Wednesday, October 10, 2007

Spec Pharma: Wrong Bandwagon, Guys

Ok, so we’ve commented before on the definitional problems around ‘specialty pharma’—the topic came up at our PSA conference, and in this IN VIVO feature.

But we feel compelled to say some more. Yesterday during an industry conference in London, yours truly came across two further 'interesting' uses of this label, which is fast becoming totally meaningless as a result.

The first was a UK drug delivery firm that has developed a technology to push tiny, splinter-shaped solid doses of biologics, vaccines or any other drug through the skin where they apparently dissolve and distribute just as fast as a subcutaneous injection. Fine. (Read more here, if you want.) But why call the firm ‘specialty pharma’, as its CEO Charles Potter insisted on doing (and insisted that I do, too)?

“We don’t want to be seen as just drug delivery,” Potter explained, “since that implies we don’t have our own products.” Yet, he continued, we don’t want to be pharma or biotech either, because then people might think we do discovery, and that’s risky. “So we decided to call it specialty pharma,” he concludes.

Ah. So ‘specialty pharma’ means ‘reformulation and delivery’. But then why is Spain’s mid-sized pharma firm Almirall also calling itself specialty pharma? In a press release announcing Almirall's acquisition of some drugs cast out by Shire, CEO Dr. Jorge Gallardo declared that the deal "..reinforces our position as one of the key European specialty pharmaceutical companies.”
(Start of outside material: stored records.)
(** A blocking channel with a packet of the other end that holds both lines, and an
    encrypted connection that brings nothing more. *)
Definition demo_times : str := time_line 7 1250000000.
Definition demo_file : str := file_line 438 52000 &"h st.data".
Definition demo_scp : session :=
  let data := of_code SSH_MSG_CHANNEL_DATA :: libssh2_htonu32 0 ++ ssh_string (demo_times ++ demo_file) in
  set_channels [set_blocking true (demo_channel 100 100)]
    (set_packets [mk_packet data (Z.of_nat (length data)) 9 0] (set_state LIBSSH2_STATE_NEWKEYS (demo_session []))).

Definition demo_read : ST str := next_byte demo_surroundings (mret 0%Z) 0.

Lemma demo_fed :
  ∃ s t, fed demo_read (length demo_times) demo_scp = Some (demo_times, s) ∧
         fed demo_read (length demo_file) s = Some (demo_file, t).
Proof.
  destruct (fed demo_read (length demo_times) demo_scp) as [[a s]|] eqn:E; [|by vm_compute in E].
  destruct (fed demo_read (length demo_file) s) as [[b t]|] eqn:F.
  - exists s, t. vm_compute in E. injection E as <- <-. vm_compute in F. injection F as <- <-. done.
  - vm_compute in E. injection E as <- <-. by vm_compute in F.
Qed.

Lemma scp_lines_received_witness :
  ∃ s t, (∃ line, read_line demo_read "T"%char time_char 9 LIBSSH2_SCP_RESPONSE_BUFLEN [] demo_scp =
                    Ok (Some line, s) ∧ parse_times line = Some (7, 1250000000)%Z) ∧
         (∃ line, read_line demo_read "C"%char file_char 7 LIBSSH2_SCP_RESPONSE_BUFLEN [] s =
                    Ok (Some line, t) ∧ parse_file line = Some (438, 52000)%Z).
Proof.
  destruct demo_fed as (s & t & Hs & Ht). exists s, t.
  apply (scp_lines_received demo_read 7 1250000000 438 52000 &"h st.data"); try lia.
  - by repeat constructor.
  - by apply (bool_decide_unpack _); vm_compute.
  - by apply fed_feeds in Hs.
  - by apply fed_feeds in Ht.
Defined.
Ok, so newly-listed Almirall wants to be a bit more like Shire and get into specialist niches (though it’s unclear at first glance how the $213 million worth of assets, which include peppermint oil, help further that cause). And ok, drug delivery wants to shed its service-associated image, and highlight the lower-risk nature of its game.

But jumping onto the spec pharma bandwagon in order to do that is not a good idea. First, it’s confusing, embracing, as the term now does, so many diverse strategies (and yes, biotechs are in there too). Second, the original spec pharma model is broken anyway, so why go near it?

The traditional acquire-and-market strategy, minus R&D risk, may have created substantial value in the US. But the party’s over. The winners can’t rely on in-licensed, low risk assets to sustain the growth they need. Rumors are that MGI Pharma is up for sale. Endo is looking at strategic options, including moving upstream into risky innovation. Shire and Cephalon have both long shed their specialty pharma clothes, and now prefer to be known as ‘biopharmaceutical firms’ (another popular new label, including among Big Pharma—the ‘bio’ bit supposedly adds a valuation premium).

Despite the challenges of spec pharma version 1.0, new players are emerging. But as Bryan Morton, the CEO of Europe-based newcomer EUSA Pharma, declares, we're not really spec pharma, “we’re start-up Big Pharma.” That, he reckons, captures the idea of possessing full commercial capabilities, adjusted for size.

So the industry re-branding is official, then. Big Pharma and the old spec pharma are now biopharma, new spec pharma are 'start-up Big Pharma', and pretty much everything else, from drug delivery, through mid-caps and even biotechs-with-commercial-ambition, is now spec pharma. Got it?